# [SOURCE DATA]
(* ===== verification/Shm.v ===== *)
(** * Shared memory (kernel/shm.c and its wrappers in kernel/syscall.c)

    The table of segments with its four operations, on the kernel state of
    ProcDefs.v: page tables and frames are those of VM.v and Kalloc.v.
    [shm_table.lock] is held through each operation.  A segment pointer is an
    index into the table. *)
From stdpp Require Import prelude list strings.
From Stdlib Require Import ZArith Lia.
From S2P Require Import Prelude Riscv Kalloc VM PageTable PageTableOps Vma ProcDefs Proc ProcLife Syscall.
Open Scope Z_scope.

Definition NSHM : Z := 16.
Definition SHM_RMID : Z := 1.

Record segment := Seg {
  sg_id : Z; sg_key : Z; sg_pa : Z; sg_size : Z; sg_ref : Z; sg_perm : Z; sg_used : bool }.
Definition set_sg_used (b : bool) (g : segment) : segment :=
  Seg (sg_id g) (sg_key g) (sg_pa g) (sg_size g) (sg_ref g) (sg_perm g) b.
Definition set_sg_ref (n : Z) (g : segment) : segment :=
  Seg (sg_id g) (sg_key g) (sg_pa g) (sg_size g) n (sg_perm g) (sg_used g).

Record shm_table := ShmTable { segments : Z → segment; next_id : Z }.
Record shmk (F : Type) := Shmk { tab : shm_table; kn : kern F }.
Arguments Shmk {F}.
Arguments tab {F}.
Arguments kn {F}.

Definition shm_ids : list Z := seqZ 0 NSHM.
Definition shm_lookup_key (key : Z) (t : shm_table) : option Z :=
  find_proc (λ i, sg_used (segments t i) && (sg_key (segments t i) =? key)) shm_ids.
Definition shm_lookup_id (shmid : Z) (t : shm_table) : option Z :=
  find_proc (λ i, sg_used (segments t i) && (sg_id (segments t i) =? shmid)) shm_ids.
Definition shm_alloc (t : shm_table) : option Z :=
  find_proc (λ i, negb (sg_used (segments t i))) shm_ids.
Definition shm_init (t : shm_table) : shm_table :=
  ShmTable (λ i, if in_range 0 NSHM i then set_sg_used false (segments t i) else segments t i) 1.

Section Shm.
Context `{LAY : Layout} {F : Type}.

Definition kn_op {A} (c : M (kern F) A) : M (shmk F) A := zoom kn (λ k s, Shmk (tab s) k) c.
Definition put_seg (i : Z) (f : segment → segment) : M (shmk F) unit :=
  modify (λ s, Shmk (ShmTable (upd (segments (tab s)) i (f (segments (tab s) i))) (next_id (tab s))) (kn s)).
Definition set_next_id (n : Z) : M (shmk F) unit := modify (λ s, Shmk (ShmTable (segments (tab s)) n) (kn s)).
(** ** Descriptors *)
Definition argfd (n : Z) : M (sys D) (option (Z * Z)) :=
  fd <-- kop (argint me n) ;;
  p <-- kop (get_proc me) ;;
  if (fd <? 0) || (Z.of_nat NOFILE <=? fd) then mretM None
  else
    let f := nth (Z.to_nat fd) (ofile p) 0 in
    if f =? 0 then mretM None else mretM (Some (fd, f)).

Fixpoint free_fd (fds : list Z) : option nat :=
  match fds with [] => None | f :: fds => if f =? 0 then Some 0%nat else S <$> free_fd fds end.
Definition set_fd (fd : nat) (f : Z) : M (sys D) unit :=
  kop (on_proc me (λ p, set_ofile (<[fd := f]> (ofile p)) p)).
Definition fdalloc (f : Z) : M (sys D) Z :=
  p <-- kop (get_proc me) ;;
  match free_fd (take NOFILE (ofile p)) with
  | Some fd => set_fd fd f ;;; mretM (Z.of_nat fd)
  | None => mretM (-1)
  end.

Definition sys_dup : M (sys D) Z :=
  a <-- argfd 0 ;;
  match a with
  | None => mretM (-1)
  | Some (_, f) =>
      fd <-- fdalloc f ;;
      if fd <? 0 then mretM (-1) else filedup f ;;; mretM fd
  end.

Definition sys_read : M (sys D) Z :=
  a <-- argfd 0 ;;
  match a with
  | None => mretM (-1)
  | Some (_, f) => n <-- kop (argint me 2) ;; p <-- kop (argaddr me 1) ;; fileread f p n
  end.
Definition sys_write : M (sys D) Z :=
  a <-- argfd 0 ;;
  match a with
  | None => mretM (-1)
  | Some (_, f) => n <-- kop (argint me 2) ;; p <-- kop (argaddr me 1) ;; filewrite f p n
  end.

Definition sys_close : M (sys D) Z :=
  a <-- argfd 0 ;;
  match a with
  | None => mretM (-1)
  | Some (fd, f) => set_fd (Z.to_nat fd) 0 ;;; fileclose f ;;; mretM 0
  end.

Definition sys_fstat : M (sys D) Z :=
  a <-- argfd 0 ;;
  match a with
  | None => mretM (-1)
  | Some (_, f) => st <-- kop (argaddr me 1) ;; filestat f st
  end.

(** ** Paths *)
Definition argpath (n : Z) : M (sys D) (Z * list Z) :=
  r <-- kop (argstr me n FAT32_MAX_PATH) ;; mretM (r.1, cstr r.2).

# [INSTRUCTIONS TO FOLLOW]
Please copy nothing but the lines from the one that holds "match free_fd (take NOFILE (ofile p)) with" through the last line of the material above, exactly as written.

# [PROBLEM SOLUTION]
  match free_fd (take NOFILE (ofile p)) with
  | Some fd => set_fd fd f ;;; mretM (Z.of_nat fd)
  | None => mretM (-1)
  end.

Definition sys_dup : M (sys D) Z :=
  a <-- argfd 0 ;;
  match a with
  | None => mretM (-1)
  | Some (_, f) =>
      fd <-- fdalloc f ;;
      if fd <? 0 then mretM (-1) else filedup f ;;; mretM fd
  end.

Definition sys_read : M (sys D) Z :=
  a <-- argfd 0 ;;
  match a with
  | None => mretM (-1)
  | Some (_, f) => n <-- kop (argint me 2) ;; p <-- kop (argaddr me 1) ;; fileread f p n
  end.
Definition sys_write : M (sys D) Z :=
  a <-- argfd 0 ;;
  match a with
  | None => mretM (-1)
  | Some (_, f) => n <-- kop (argint me 2) ;; p <-- kop (argaddr me 1) ;; filewrite f p n
  end.

Definition sys_close : M (sys D) Z :=
  a <-- argfd 0 ;;
  match a with
  | None => mretM (-1)
  | Some (fd, f) => set_fd (Z.to_nat fd) 0 ;;; fileclose f ;;; mretM 0
  end.

Definition sys_fstat : M (sys D) Z :=
  a <-- argfd 0 ;;
  match a with
  | None => mretM (-1)
  | Some (_, f) => st <-- kop (argaddr me 1) ;; filestat f st
  end.

(** ** Paths *)
Definition argpath (n : Z) : M (sys D) (Z * list Z) :=
  r <-- kop (argstr me n FAT32_MAX_PATH) ;; mretM (r.1, cstr r.2).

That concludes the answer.